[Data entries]
Lemma run_webRecognition (p : Platform) (steps : list Step) (s : Screen) :
  webRecognition (run p steps s) = webRecognition s.
Proof.
  unfold run. revert s.
  induction steps as [| a steps IH]; intros s; cbn [fold_left];
    [reflexivity |].
  rewrite IH. destruct a as [b | b | ev]; cbn [step].
  - apply startListening_voiceState.
  - unfold exec. now rewrite stopListening_run.
  - apply dispatch_frame.
Qed.

(** X5.  On every screen reached from mount, by any presses and any
    deliveries of either back end, the display transcript is the first
    entry of [results], and is empty when [results] is empty. *)
Theorem transcript_is_first_result (p : Platform) (steps : list Step) :
  recognizedText (run p steps (mounted p))
  = hd "" (results (voiceState (run p steps (mounted p)))).
Proof.
  assert (Hgen : forall s, recognizedText s = hd "" (results (voiceState s)) ->
            recognizedText (run p steps s)
            = hd "" (results (voiceState (run p steps s)))).
  { unfold run. induction steps as [| a steps IH]; intros s Hs;
      cbn [fold_left]; [exact Hs |].
    apply IH. destruct a as [b | b | ev]; cbn [step].
    - destruct (startListening_voiceState p b s) as (Hv & Ht & _).
      now rewrite Hv, Ht.
    - unfold exec. rewrite stopListening_run. exact Hs.
    - now apply dispatch_transcript_head. }
  apply Hgen. unfold mounted, mountEffect.
  destruct (isWeb p); [destruct (hasWebkitSpeechRecognition p) |]; reflexivity.
Qed.

Lemma browser_event_singletons (e : WebEvent) (s : Screen) :
  singleton_nonempty (results (voiceState s)) = true ->
  singleton_nonempty (partialResults (voiceState s)) = true ->
  singleton_nonempty (results (voiceState (exec (dispatch (BrowserEv e)) s)))
    = true
  /\ singleton_nonempty
       (partialResults (voiceState (exec (dispatch (BrowserEv e)) s))) = true.
Proof.
  destruct e as [| event | | err]; cbn [dispatch];
    try (destruct s as [v t w c]; cbn; intros Hr Hp; split; assumption).
  unfold exec. rewrite recognition_onresult_run.
  cbn [snd voiceState]. intros Hr Hp.
  destruct (truthy (snd (onresult_transcripts event))) eqn:HF;
    destruct (truthy (fst (onresult_transcripts event))) eqn:HI;
    cbn; unfold singleton_nonempty; cbn; rewrite ?HF, ?HI;
    split; first [reflexivity | assumption].
Qed.

(** X6.  On the browser back end every stored candidate list has at
    most one entry and no empty string: this holds for [results] and
    for [partialResults] after any presses and any browser events since
    mount. *)
Theorem browser_candidates_are_singletons
    (p : Platform) (steps : list Step) :
  forallb is_browser_step steps = true ->
  singleton_nonempty (results (voiceState (run p steps (mounted p)))) = true
  /\ singleton_nonempty
       (partialResults (voiceState (run p steps (mounted p)))) = true.
Proof.
  assert (Hgen : forall s,
            forallb is_browser_step steps = true ->
            singleton_nonempty (results (voiceState s)) = true ->
            singleton_nonempty (partialResults (voiceState s)) = true ->
            singleton_nonempty (results (voiceState (run p steps s))) = true
            /\ singleton_nonempty
                 (partialResults (voiceState (run p steps s))) = true).
  { unfold run. induction steps as [| a steps IH]; intros s Hall Hr Hp;
      cbn [fold_left]; [split; assumption |].
    cbn [forallb] in Hall. apply andb_prop in Hall as [Ha Hall].
    destruct a as [b | b | [e | e]]; cbn [step]; cbn in Ha;
      try discriminate.
    - destruct (startListening_voiceState p b s) as (Hv & _).
      apply IH; [exact Hall | |]; now rewrite Hv.
    - unfold exec. rewrite stopListening_run. now apply IH.
    - destruct (browser_event_singletons e s Hr Hp) as [Hr' Hp'].
      now apply IH. }
  intros Hall. apply Hgen; [exact Hall | |];
    unfold mounted, mountEffect;
    destruct (isWeb p); [destruct (hasWebkitSpeechRecognition p) | |
                         destruct (hasWebkitSpeechRecognition p) |];
    reflexivity.
Qed.

Lemma browser_event_leaves_native_fields (e : WebEvent) (s : Screen) :
  recognized (voiceState (exec (dispatch (BrowserEv e)) s))
    = recognized (voiceState s)
  /\ pitch (voiceState (exec (dispatch (BrowserEv e)) s)) = pitch (voiceState s)
  /\ end_ (voiceState (exec (dispatch (BrowserEv e)) s)) = end_ (voiceState s).
Proof.
  destruct e as [| event | | err]; cbn [dispatch]; run_handler s;
    repeat split; reflexivity.
Qed.

(** X7.  The handlers of the browser back end never write [recognized],
    [pitch] or [end]: after any sequence of browser events the three
    fields are what they were. *)
Theorem browser_events_leave_recognized_pitch_end
    (evs : list BackendEvent) (s : Screen) :
  forallb is_browser_event evs = true ->
  recognized (voiceState (fold_events evs s)) = recognized (voiceState s)
  /\ pitch (voiceState (fold_events evs s)) = pitch (voiceState s)
  /\ end_ (voiceState (fold_events evs s)) = end_ (voiceState s).
Proof.
  unfold fold_events. revert s.
  induction evs as [| ev evs IH]; intros s Hall; cbn [fold_left].
  - repeat split.
  - cbn [forallb] in Hall. apply andb_prop in Hall as [Hev Hall].
    destruct ev as [e | e]; [discriminate |].
    destruct (IH (exec (dispatch (BrowserEv e)) s) Hall) as (H1 & H2 & H3).
    destruct (browser_event_leaves_native_fields e s) as (K1 & K2 & K3).
    rewrite H1, H2, H3. repeat split; assumption.
Qed.

(** ** The range read by the browser result handler *)

(** X8.  The browser [onresult] handler reads the entries from
    [resultIndex] on and nothing else: the entries before the index
    have no influence on what it does. *)
Theorem onresult_reads_from_resultIndex
    (event : SpeechRecognitionEvent) (s : Screen) :
  recognition_onresult event s
  = recognition_onresult
      {| resultIndex := 0;
         ev_results := skipn (resultIndex event) (ev_results event) |} s.
Proof.
  rewrite !recognition_onresult_run, !onresult_transcripts_joined.
  reflexivity.
Qed.

(** X9.  When [resultIndex] is at or past the end of the result list,
    the browser [onresult] handler returns without any call and leaves
    the screen as it was. *)
Theorem onresult_empty_range_is_noop
    (event : SpeechRecognitionEvent) (s : Screen) :
  List.length (ev_results event) <= resultIndex event ->
  recognition_onresult event s = (Normal tt, s).
Proof.
  intros Hrange.
  rewrite recognition_onresult_run, onresult_transcripts_joined.
  rewrite skipn_all2 by exact Hrange.
  destruct s as [v t w c]. cbn. now rewrite app_nil_r.
Qed.

Lemma string_length_append (a b : string) :
  String.length (a ++ b) = String.length a + String.length b.
Proof. induction a as [| c a IH]; cbn; [reflexivity | now rewrite IH]. Qed.

(** X18.  The scan of the browser result list loses and repeats
    nothing: the final and the interim transcript together are as long
    as all the transcripts of the range read. *)
Theorem onresult_transcripts_keep_all_text (event : SpeechRecognitionEvent) :
  String.length (fst (onresult_transcripts event))
  + String.length (snd (onresult_transcripts event))
  = list_sum (map (fun r => String.length (transcript0 r))
                  (skipn (resultIndex event) (ev_results event))).
Proof.
  rewrite onresult_transcripts_joined. cbn [fst snd].
  generalize (skipn (resultIndex event) (ev_results event)) as l.
  unfold list_sum.
  induction l as [| r l IH]; [reflexivity |].
  rewrite !joined_cons. cbn [map fold_right]. rewrite <- IH.
  destruct (isFinal r); cbn [Bool.eqb]; rewrite string_length_append; lia.
Qed.

Lemma joined_other_kind_empty (fin : bool) (l : list SpeechRecognitionResult) :
  forallb (fun r => Bool.eqb (isFinal r) fin) l = true ->
  joined (negb fin) l = "".
Proof.
  induction l as [| r l IH]; intros Hall; [reflexivity |].
  cbn [forallb] in Hall. apply andb_prop in Hall as [Hr Hall].
  rewrite joined_cons, (IH Hall).
  apply Bool.eqb_prop in Hr. subst fin. now destruct (isFinal r).
Qed.

(** X19.  When all the entries read by the browser [onresult] handler
    are of one kind, the other kind of update is not made: a range of
    final entries leaves [partialResults] as it was, so an earlier
    interim candidate stays stored; a range of interim entries leaves
    [results] and the transcript as they were. *)
Theorem onresult_one_kind_leaves_other_update_out
    (fin : bool) (event : SpeechRecognitionEvent) (s : Screen) :
  forallb (fun r => Bool.eqb (isFinal r) fin)
          (skipn (resultIndex event) (ev_results event)) = true ->
  let s' := exec (recognition_onresult event) s in
  if fin
  then partialResults (voiceState s') = partialResults (voiceState s)
  else results (voiceState s') = results (voiceState s)
       /\ recognizedText s' = recognizedText s.
Proof.
  intros Hall. apply joined_other_kind_empty in Hall.
  cbn zeta. unfold exec.
  rewrite recognition_onresult_run, onresult_transcripts_joined.
  cbn [fst snd voiceState recognizedText].
  destruct fin; cbn [negb] in Hall; rewrite Hall; cbn [truthy].
  - now destruct (truthy (joined true _)).
  - now destruct (truthy (joined false _)).
Qed.

(** ** What the screen shows *)

(** X10.  A partial-results event of the native back end stores its
    candidate list verbatim, the empty list included, and leaves
    [results] and the transcript alone; the question text then shows
    the published transcript if there is one, else the first partial
    candidate, else the placeholder.  An event without list changes
    nothing. *)
Theorem native_partial_results_stored_verbatim :
  (forall (l : list string) (s : Screen),
      let s' := exec (dispatch (NativeEv (SpeechPartialResults
                        {| value := Some l |}))) s in
      partialResults (voiceState s') = l
      /\ results (voiceState s') = results (voiceState s)
      /\ recognizedText s' = recognizedText s
      /\ questionText s' =
           (if truthy (recognizedText s) then recognizedText s
            else match l with
                 | first :: _ => first
                 | [] => PLACEHOLDER_QUESTION
                 end))
  /\ (forall s : Screen,
      let s' := exec (dispatch (NativeEv (SpeechPartialResults
                        {| value := None |}))) s in
      voiceState s' = voiceState s /\ recognizedText s' = recognizedText s).
Proof.
  split.
  - intros l [v t w c]. cbn. repeat split; reflexivity.
  - intros [v t w c]. cbn. split; reflexivity.
Qed.

(** X11.  Right after [startListening], whatever the prior state and
    whether or not the back end could start, the question text is the
    placeholder and the status text is empty. *)
Theorem start_shows_placeholder (p : Platform) (b : Backend) (s : Screen) :
  questionText (exec (startListening p b) s) = PLACEHOLDER_QUESTION
  /\ statusText (exec (startListening p b) s) = "".
Proof.
  destruct (startListening_voiceState p b s) as (Hv & Ht & _).
  unfold questionText, statusText. rewrite Hv, Ht. split; reflexivity.
Qed.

- THE PROBLEM
Find the word "every" in the data and copy out each line where it turns up.

- PROBLEM SOLUTION
(** X5.  On every screen reached from mount, by any presses and any
(** X6.  On the browser back end every stored candidate list has at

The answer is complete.